School of Electrical and Computer Engineering, Georgia Institute of Technology, UA Whitaker Building, 313 Ferst Drive, Atlanta, GA 30332-0535, USA.
IEEE/ACM Trans Comput Biol Bioinform. 2011 Nov-Dec;8(6):1604-19. doi: 10.1109/TCBB.2010.128.
The local conformation of RNA molecules is an important factor in determining their catalytic and binding properties. The analysis of such conformations is particularly difficult due to the large number of degrees of freedom, such as the measured torsion angles per residue and the interatomic distances among interacting residues. In this work, we use a nearest-neighbor search method based on the statistical mechanical Potts model to find clusters in the RNA conformational space. The proposed technique is mostly automatic and may be applied to problems, where there is no prior knowledge on the structure of the data space in contrast to many other clustering techniques. Results are reported for both single residue conformations, where the parameter set of the data space includes four to seven torsional angles, and base pair geometries, where the data space is reduced to two dimensions. Moreover, new results are reported for base stacking geometries. For the first two cases, i.e., single residue conformations and base pair geometries, we get a very good match between the results of the proposed clustering method and the known classifications with only few exceptions. For the case of base stacking geometries, we validate our classification with respect to geometrical constraints and describe the content, and the geometry of the new clusters.

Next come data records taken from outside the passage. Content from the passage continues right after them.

Lemma numberedFrom_app from l m :
  numberedFrom from (l ++ m)%list <-> numberedFrom from l /\ numberedFrom (from + Z.of_nat (length l)) m.
Proof.
  revert from. induction l as [|e l IH]; intros from; cbn [numberedFrom app length].
  - rewrite Z.add_0_r. tauto.
  - rewrite IH, Nat2Z.inj_succ. replace (from + 1 + Z.of_nat (length l)) with (from + Z.succ (Z.of_nat (length l))) by lia. tauto.
Qed.

(** The last [n] of a list. *)
Definition lastn {A} (n : nat) (l : list A) : list A := drop (length l - n) l.

Lemma lastn_all {A} n (l : list A) : (length l <= n)%nat -> lastn n l = l.
Proof. intros Hn. unfold lastn. now replace (length l - n)%nat with 0%nat by lia. Qed.

Lemma lastn_length {A} n (l : list A) : length (lastn n l) = Nat.min n (length l).
Proof. unfold lastn. rewrite length_drop. lia. Qed.

Lemma tail_drop {A} (l : list A) : tail l = drop 1 l.
Proof. now destruct l. Qed.

Lemma retain_lastn max es e : retain max (lastn (Z.to_nat max) es) e = lastn (Z.to_nat max) (es ++ [e])%list.
Proof.
  unfold retain. rewrite length_app, lastn_length. cbn [length]. unfold lastn. rewrite length_app. cbn [length].
  destruct (Z.ltb_spec max (Z.of_nat (Nat.min (Z.to_nat max) (length es) + 1))).
  - rewrite tail_drop, <- (drop_app_le es [e]) by lia. rewrite drop_drop. f_equal. lia.
  - rewrite <- (drop_app_le es [e]) by lia. f_equal. lia.
Qed.

(** What holds of the process after it published [es]. *)
Record eventsOk (max : Z) (es : list AppPortEvent) (st : AppPortEvents) : Prop := mkEventsOk {
  eo_max : maxHistory st = max;
  eo_count : sequence st = Z.of_nat (length es);
  eo_numbered : numberedFrom 0 es;
  eo_history : history st = lastn (Z.to_nat max) es;
  eo_keys : Forall (fun s => (sb_key s < subscribed st)%nat) (subscribers st);
  eo_unique : NoDup (map sb_key (subscribers st)) }.

Lemma newEvents_ok max : eventsOk max [] (newEvents max).
Proof. split; cbn; auto; constructor. Qed.

Section process.
Variable handle : nat -> AppPortEvent -> outcome unit.

Lemma subscribers_filter (p : Subscriber -> bool) l : NoDup (map sb_key l) -> NoDup (map sb_key (List.filter p l)).
Proof.
  induction l as [|s l IH]; cbn; intros Hd; [constructor|]. apply NoDup_cons in Hd as [Hn Hd].
  destruct (p s); cbn; [|now apply IH]. apply NoDup_cons. split; [|now apply IH].
  intros Hin. apply Hn. apply list_elem_of_In, in_map_iff in Hin as (s' & E & Hin).
  apply filter_In in Hin as [Hin _]. apply list_elem_of_In, in_map_iff. eauto.
Qed.

Lemma eventStep_ok max es st op st' d e :
  eventsOk max es st -> eventStep handle st op = (st', d, e) -> eventsOk max (es ++ e)%list st'.
Proof.
  intros [Hm Hc Hn Hh Hk Hu] E. destruct op as [type data tenantId timestamp|handler options|key|]; cbn [eventStep] in E.
  - unfold publish in E. destruct (deliverAll _ _) as [d' o]. injection E as <- <- <-. split; cbn; try assumption.
    + rewrite length_app. cbn. lia.
    + apply numberedFrom_app. split; [exact Hn|]. cbn. split; [lia | exact I].
    + rewrite Hm, Hh. apply retain_lastn.
  - unfold subscribe in E. destruct (deliverAll _ _) as [d' [[]|x]]; injection E as <- <- <-; rewrite app_nil_r; split; cbn; try assumption.
    + apply List.Forall_app. split; [|constructor; [cbn; lia | constructor]].
      eapply Forall_impl; [exact Hk|]. intros s Hs. cbn in *. lia.
    + rewrite map_app. apply NoDup_app. split; [exact Hu|]. split; [|apply NoDup_singleton].
      intros k Hin ->%list_elem_of_singleton. apply list_elem_of_In, in_map_iff in Hin as (s & E & Hin).
      rewrite List.Forall_forall in Hk. specialize (Hk s Hin). cbn in E. lia.
  - injection E as <- <- <-. rewrite app_nil_r. split; cbn; try assumption; [|now apply subscribers_filter].
    rewrite List.Forall_forall in Hk |- *. intros s Hs. apply filter_In in Hs as [Hs _]. exact (Hk s Hs).
  - injection E as <- <- <-. rewrite app_nil_r. split; cbn; try assumption; constructor.
Qed.

Lemma eventRun_ok max ops : forall es st st' d e,
  eventsOk max es st -> eventRun handle st ops = (st', d, e) -> eventsOk max (es ++ e)%list st'.
Proof.
  induction ops as [|op ops IH]; cbn [eventRun]; intros es st st' d e Hok E; [injection E as <- <- <-; now rewrite app_nil_r|].
  destruct (eventStep handle st op) as [[st1 d1] e1] eqn:E1. destruct (eventRun handle st1 ops) as [[st2 d2] e2] eqn:E2.
  injection E as <- <- <-. rewrite app_assoc. exact (IH _ _ _ _ _ (eventStep_ok _ _ _ _ _ _ _ Hok E1) E2).
Qed.

(** However a process publishes, subscribes and closes, and whatever its
    handlers do, its events are numbered 1, 2, 3, ... in the order they were
    published, the sequence is the number of the last, and the history is
    exactly the last [maxHistory] of them. *)
Theorem events_numbered max ops st d es :
  eventRun handle (newEvents max) ops = (st, d, es) ->
  numberedFrom 0 es /\ sequence st = Z.of_nat (length es) /\ history st = lastn (Z.to_nat max) es.
Proof.
  intros E. destruct (eventRun_ok max ops [] _ _ _ _ (newEvents_ok max) E) as [_ Hc Hn Hh _ _]. auto.
Qed.
End process.

(** ** A subscriber that resumes *)

(** What one handler was given. *)
Definition given (handler : nat) (d : Deliveries) : list AppPortEvent :=
  map snd (List.filter (fun x => Nat.eqb (fst x) handler) d).

Lemma given_app h d1 d2 : given h (d1 ++ d2)%list = (given h d1 ++ given h d2)%list.
Proof. unfold given. now rewrite List.filter_app, map_app. Qed.

Definition patient (handle : nat -> AppPortEvent -> outcome unit) : Prop := forall n e, exists u, handle n e = Ok u.

Section resume.
Variable handle : nat -> AppPortEvent -> outcome unit.
Hypothesis Hpatient : patient handle.

Lemma deliverAll_given h l : (deliverAll handle l).2 = Ok tt /\
  given h (deliverAll handle l).1 =
  map snd (List.filter (fun x => Nat.eqb (fst (fst x)) h && concerns (snd (fst x)) (snd x)) l).
Proof.
  induction l as [|[[n options] e] l [IHo IHd]]; cbn [deliverAll]; [split; reflexivity|]. cbn [List.filter fst snd].
  destruct (concerns options e); [|now rewrite andb_false_r].
  destruct (Hpatient n e) as [u ->]. destruct (deliverAll handle l) as [d o]; cbn [fst snd] in *. split; [exact IHo|].
  unfold given in *. cbn [List.filter fst]. destruct (Nat.eqb n h); cbn [andb map snd]; congruence.
Qed.

(** Exactly one subscriber has this handler. *)
Definition sole (h : nat) (s : Subscriber) (st : AppPortEvents) : Prop :=
  List.filter (fun x => Nat.eqb (sb_handler x) h) (subscribers st) = [s].

(** An operation that leaves this subscriber alone. *)
Definition leaves (h : nat) (s : Subscriber) (op : EventOp) : Prop :=
  match op with
  | OpPublish _ _ _ _ => True
  | OpSubscribe handler _ => handler <> h
  | OpClose key => key <> sb_key s
  | OpCloseAll => False
  end.

Lemma filter_map_pair (h : nat) (e : AppPortEvent) (l : list Subscriber) :
  List.filter (fun x => Nat.eqb (fst (fst x)) h && concerns (snd (fst x)) (snd x))
    (map (fun s => (sb_handler s, sb_options s, e)) l) =
  map (fun s => (sb_handler s, sb_options s, e))
    (List.filter (fun s => concerns (sb_options s) e) (List.filter (fun s => Nat.eqb (sb_handler s) h) l)).
Proof.
  induction l as [|s l IH]; cbn; [reflexivity|]. destruct (Nat.eqb (sb_handler s) h); cbn [andb List.filter]; [|exact IH].
  destruct (concerns (sb_options s) e); cbn [map]; now rewrite IH.
Qed.

Lemma subscribed_given h options a l :
  given h (deliverAll handle (map (fun e => (h, options, e)) (List.filter (beyond a) l))).1 =
  List.filter (fun e => beyond a e && concerns options e) l.
Proof.
  rewrite (proj2 (deliverAll_given h _)). induction l as [|e l IH]; cbn; [reflexivity|].
  destruct (beyond a e); cbn; [|exact IH]. rewrite Nat.eqb_refl. cbn.
  destruct (concerns options e); cbn; now rewrite IH.
Qed.

Lemma other_given h handler options a l : handler <> h ->
  given h (deliverAll handle (map (fun e => (handler, options, e)) (List.filter (beyond a) l))).1 = [].
Proof.
  intros Hne. rewrite (proj2 (deliverAll_given h _)). induction l as [|e l IH]; cbn; [reflexivity|].
  destruct (beyond a e); cbn; [|exact IH]. apply Nat.eqb_neq in Hne. rewrite Hne. exact IH.
Qed.

Lemma filter_and {A} (p q : A -> bool) l : List.filter q (List.filter p l) = List.filter (fun x => p x && q x) l.
Proof. induction l as [|x l IH]; cbn; [reflexivity|]. destruct (p x); cbn; [destruct (q x); now rewrite IH | exact IH]. Qed.

Lemma filter_swap {A} (p q : A -> bool) l : List.filter p (List.filter q l) = List.filter q (List.filter p l).
Proof.
  induction l as [|x l IH]; cbn; [reflexivity|]. destruct (q x) eqn:Eq, (p x) eqn:Ep; cbn; rewrite ?Eq, ?Ep, IH; reflexivity.
Qed.

Lemma eventStep_sole h s st op st' d e : sole h s st -> leaves h s op ->
  eventStep handle st op = (st', d, e) -> sole h s st' /\ given h d = List.filter (concerns (sb_options s)) e.
Proof.
  intros Hs Hl E. unfold sole in *. destruct op as [type data tenantId timestamp|handler options|key|]; cbn [eventStep leaves] in *.
  - unfold publish in E. pose proof (deliverAll_given h (map (fun s => (sb_handler s, sb_options s,
      mkEvent (sequence st + 1) type tenantId data timestamp)) (subscribers st))) as [_ Hg]. cbn [subscribers] in E.
    destruct (deliverAll _ _) as [d' o]. injection E as <- <- <-. cbn [subscribers fst] in *. split; [exact Hs|].
    rewrite Hg, filter_map_pair, Hs. cbn. now destruct (concerns _ _).
  - unfold subscribe in E. pose proof (other_given h handler options (orElse (so_after options) (CutAt (sequence st))) (history st) Hl) as Hg.
    destruct (deliverAll _ _) as [d' o]. cbn [fst] in Hg.
    assert (given h d = [] /\ e = []) as [-> ->] by (destruct o as [[]|x]; injection E as _ <- <-; auto).
    split; [|reflexivity]. destruct o as [[]|x]; injection E as <- _; cbn [subscribers]; [|exact Hs].
    rewrite List.filter_app, Hs. cbn. apply Nat.eqb_neq in Hl. now rewrite Hl.
  - injection E as <- <- <-. split; [|reflexivity]. cbn [subscribers].
    cbn [unsubscribe subscribers]. rewrite filter_swap, Hs. cbn. destruct (Nat.eqb_spec (sb_key s) key) as [<-|]; [contradiction | reflexivity].
  - destruct Hl.
Qed.

Lemma eventRun_sole h s ops : forall st st' d e, sole h s st -> Forall (leaves h s) ops ->
  eventRun handle st ops = (st', d, e) -> given h d = List.filter (concerns (sb_options s)) e.
Proof.
  induction ops as [|op ops IH]; cbn [eventRun]; intros st st' d e Hs Hl E; [injection E as _ <- <-; reflexivity|].
  apply Forall_cons in Hl as [Hop Hl].
  destruct (eventStep handle st op) as [[st1 d1] e1] eqn:E1. destruct (eventRun handle st1 ops) as [[st2 d2] e2] eqn:E2.
  injection E as _ <- <-. destruct (eventStep_sole _ _ _ _ _ _ _ Hs Hop E1) as [Hs1 Hg].
  rewrite given_app, List.filter_app, Hg. f_equal. exact (IH _ _ _ _ Hs1 Hl E2).
Qed.

Lemma numbered_beyond from a l : a <= from -> numberedFrom from l -> Forall (fun e => beyond (CutAt a) e = true) l.
Proof.
  revert from. induction l as [|e l IH]; intros from Ha Hn; [constructor|]. destruct Hn as [He Hn].
  constructor; [cbn; apply Z.ltb_lt; lia | apply (IH (from + 1)); [lia | exact Hn]].
Qed.

Lemma numbered_until from a l : from + Z.of_nat (length l) <= a -> numberedFrom from l -> List.filter (beyond (CutAt a)) l = [].
Proof.
  revert from. induction l as [|e l IH]; intros from Ha Hn; [reflexivity|]. destruct Hn as [He Hn]. cbn in *.
  destruct (Z.ltb_spec a (pe_id e)); [lia|]. apply (IH (from + 1)); [lia | exact Hn].
Qed.

(** Nothing that was dropped from the history comes after [a]. *)
Lemma filter_lastn a n es : numberedFrom 0 es -> Z.of_nat (length es) - a <= Z.of_nat n ->
  List.filter (beyond (CutAt a)) (lastn n es) = List.filter (beyond (CutAt a)) es.
Proof.
  intros Hn Ha. destruct (Nat.le_gt_cases (length es) n) as [Hle|Hgt]; [now rewrite lastn_all|].
  unfold lastn. set (k := (length es - n)%nat).
  transitivity (List.filter (beyond (CutAt a)) (take k es ++ drop k es)); [|now rewrite take_drop].
  rewrite <- (take_drop k es) in Hn. apply numberedFrom_app in Hn as [Hn _].
  rewrite List.filter_app, (numbered_until 0 a (take k es)); [reflexivity | rewrite length_take; unfold k; lia | exact Hn].
Qed.

End resume.



(** ** What goes wrong *)

(** A subscriber that throws keeps the event from those that subscribed after
    it, and the publisher's call fails, although the event is kept. *)
Lemma throwing_subscriber_starves :
  let handle := fun n (_ : AppPortEvent) => if Nat.eqb n 0 then Throw (JsError "Error" "closed") else Ok tt in
  let any := mkSubscribe None None None in
  let '(st, _, _) := subscribe handle (subscribe handle (newEvents 1000) 0 any).1.1 1 any in
  let '(st', d, o) := publish handle st "order.paid" JNull "t1" "2023-11-14T22:13:20.000Z" in
  given 1 d = [] /\ (exists e, o = Throw e) /\ length (history st') = 1%nat.
Proof. split; [reflexivity|]. split; [eexists; reflexivity | reflexivity]. Qed.

(** An empty tenant is no restriction: such a subscriber sees the events of
    every tenant. *)
Lemma empty_tenant_sees_all type after event :
  concerns (mkSubscribe (Some "") type after) event = concerns (mkSubscribe None type after) event.
Proof. reflexivity. Qed.

(** ** Witnesses *)

Definition accepting (n : nat) (e : AppPortEvent) : outcome unit := Ok tt.

Definition demoEvents : list EventOp := [
  OpPublish "a" JNull "t1" "2023-11-14T22:13:20.000Z"; OpPublish "b" JNull "t2" "2023-11-14T22:13:21.000Z";
  OpPublish "c" JNull "t1" "2023-11-14T22:13:22.000Z"; OpPublish "d" JNull "t1" "2023-11-14T22:13:23.000Z" ].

RNA 分子的局部构象是决定其催化和结合特性的重要因素。由于自由度数量众多,例如每个残基的测量扭转角和相互作用残基之间的原子间距离,因此分析这种构象特别困难。在这项工作中,我们使用基于统计力学 Potts 模型的最近邻搜索方法在 RNA 构象空间中找到聚类。所提出的技术主要是自动的,并且可以应用于与许多其他聚类技术不同的问题,在这些问题中,没有关于数据空间结构的先验知识。报告了两种结果,一种是单个残基构象,其中数据空间的参数集包括四个到七个扭转角,另一种是碱基对几何形状,其中数据空间减少到二维。此外,还报告了碱基堆积几何形状的新结果。对于前两种情况,即单个残基构象和碱基对几何形状,我们发现所提出的聚类方法的结果与已知分类之间非常吻合,只有少数例外。对于碱基堆积几何形状的情况,我们根据几何约束验证了我们的分类,并描述了新聚类的内容和几何形状。